UCLB spinout Bloomsbury Genetic Therapies Limited has marked its one-year anniversary by outlining some key achievements.
Since its official launch last October with £5m in seed funding, the clinical-stage biotechnology company developing potentially curative treatments for patients suffering from rare neurological and metabolic diseases based on clinically proven gene therapy technologies, has made important progress across all pipeline programs, demonstrating high performance execution and achieving significant value creation.

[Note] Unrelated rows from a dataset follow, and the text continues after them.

(* ===================================================================== *)
(** ** Merge policy: sweep and frame *)
(* ===================================================================== *)








(* ===================================================================== *)
(** ** Zero quantities *)
(* ===================================================================== *)


(** The row found beyond the initial positions after a merge import is a
    freshly pushed row, as pushed. *)
Lemma merge_lookup_new rt data sched j r' :
  length sched ≤ j →
  importShortages_merge rt data sched !! j = Some r' →
  ∃ i d sibling, d ∈ data ∧ existingMap sched !! recKey d = None
                 ∧ r' = mergeRow rt i d sibling.
Proof.
  intros Hj Hlook. unfold importShortages_merge in Hlook.
  rewrite list_lookup_fmap in Hlook.
  destruct (forEach_i _ _ _ _ !! j) as [r0|] eqn:Hr0; [|done].
  injection Hlook as <-.
  apply mergeLoop_new in Hr0 as (i & d & sib & Hd & Hnone & ->);
    [|intros k i; apply existingMap_lt|done].
  exists i, d, sib. split; [done|]. split; [done|].
  unfold sweepRow. case_decide; [|done].
  rewrite decide_False; [done|]. intros [Hnot _]. apply Hnot.
  apply elem_of_incomingKeys. by exists d.
Qed.



(* ===================================================================== *)
(** ** Uniqueness of [(workOrder, partNumber)] *)
(* ===================================================================== *)






Lemma mergeMetadata_pair info s r : rowPair (mergeMetadata info s r) = rowPair r.
Proof.
  unfold mergeMetadata.
  destruct (truthy (wo_model info)), (truthy (wo_vendor info)),
    (truthy_opt (wo_productPartNumber info)),
    (truthy_opt (wo_productionDate info)), (truthy_opt (wo_stage info));
    reflexivity.
Qed.

Lemma woTouch_pair info s r : rowPair (woTouch info s r) = rowPair r.
Proof. unfold woTouch. case_decide; [apply mergeMetadata_pair|done]. Qed.



Lemma importWODetails_rows rt data s :
  rows (importWODetails rt data s).2
  = (forEach_i (woStep rt) 0 data (rows s, 0)).1.
Proof.
  unfold importWODetails.
  destruct (forEach_i _ _ _ _) as [sched cnt]. by case_bool_decide.
Qed.

Lemma importWODetails_storage rt data s :
  localStorage (importWODetails rt data s).2 = localStorage s
  ∨ localStorage (importWODetails rt data s).2
    = Some (db (importWODetails rt data s).2).
Proof.
  unfold importWODetails.
  destruct (forEach_i _ _ _ _) as [sched cnt]. case_bool_decide; [by right|by left].
Qed.





(* ===================================================================== *)
(** ** Replace policy: what becomes of the metadata *)
(* ===================================================================== *)

(** Whatever the rows of a work order carried before, the rows a replace
    import leaves for it carry the default vendor and stage. *)
Lemma replace_rows_default_metadata (rt : Runtime) (data : list ShortageRecord)
  (s : Service) (row : TrackingRow) :
  row ∈ rows (importShortages rt data (Some replace) s).2 →
  (∃ d, d ∈ data ∧ erp_workOrder d = workOrder row) →
  vendor row = "" ∧ stage row = "SMT"
  ∧ productPartNumber row = Some "" ∧ productionDate row = Some ""
  ∧ ∃ d, d ∈ data ∧ model row = or_else (erp_model d) "Unknown".
Proof.
  rewrite importShortages_rows. simpl. rewrite importShortages_replace_eq.
  intros [Hold|Hnew]%elem_of_app Hwo.
  - apply list_elem_of_filter in Hold as [Hout _]. exfalso. apply Hout.
    by apply elem_of_targetWOs.
  - apply replace_created_defaults in Hnew
      as (Hv & Hst & Hpp & Hpd & _ & d & Hd & Hm & _).
    repeat (split; [done|]). by exists d.
Qed.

Key achievements at a glance:
- One programme in the clinic: HORACE (Halting Ornithine transcarbamylase deficiency with Recombinant AAV in ChildrEn, NCT05092685), a phase 1/2 clinical trial evaluating BGT-OTCD, Bloomsbury’s investigational AAV-LK03 gene therapy, was successfully initiated this month by its collaborators, University College London (UCL).
- One new pipeline programme in a large indication: Bloomsbury launched a new pipeline program, BGT-PD, an investigational gene therapy candidate for Parkinson’s Disease (PD), following compelling findings from a preclinical proof-of-concept study. BGT-PD relies on the same gene therapy vector encoding for the dopamine transporter (DAT) protein used in the Company’s BGT-DTDS program, which is being developed concurrently for the treatment of Dopamine Transporter Deficiency Syndrome (DTDS).
- Five successful regulatory interactions: Bloomsbury successfully held three Scientific Advice meetings with the UK Medicines and Healthcare products Regulatory Agency (MHRA) for its preclinical programmes BGT-DTDS, BGT-NPC, an investigational AAV9 gene therapy for Niemann-Pick Disease type C (NPC) and BGT-INAD, an investigational AAV9 gene therapy for Infantile Neuroaxonal Dystrophy (INAD). Bloomsbury also received meaningful feedback from Type B pre-IND interactions with the US Food and Drug Administration (FDA) for BGT-NPC and BGT-INAD.
- Two completed preclinical efficacy studies: BGT-NPC and BGT-INAD completed short and long-term preclinical efficacy studies, demonstrating compelling results. Select program data were presented at 29th and 30th ESGCT Congresses, and the 26th ASGCT Annual Meeting.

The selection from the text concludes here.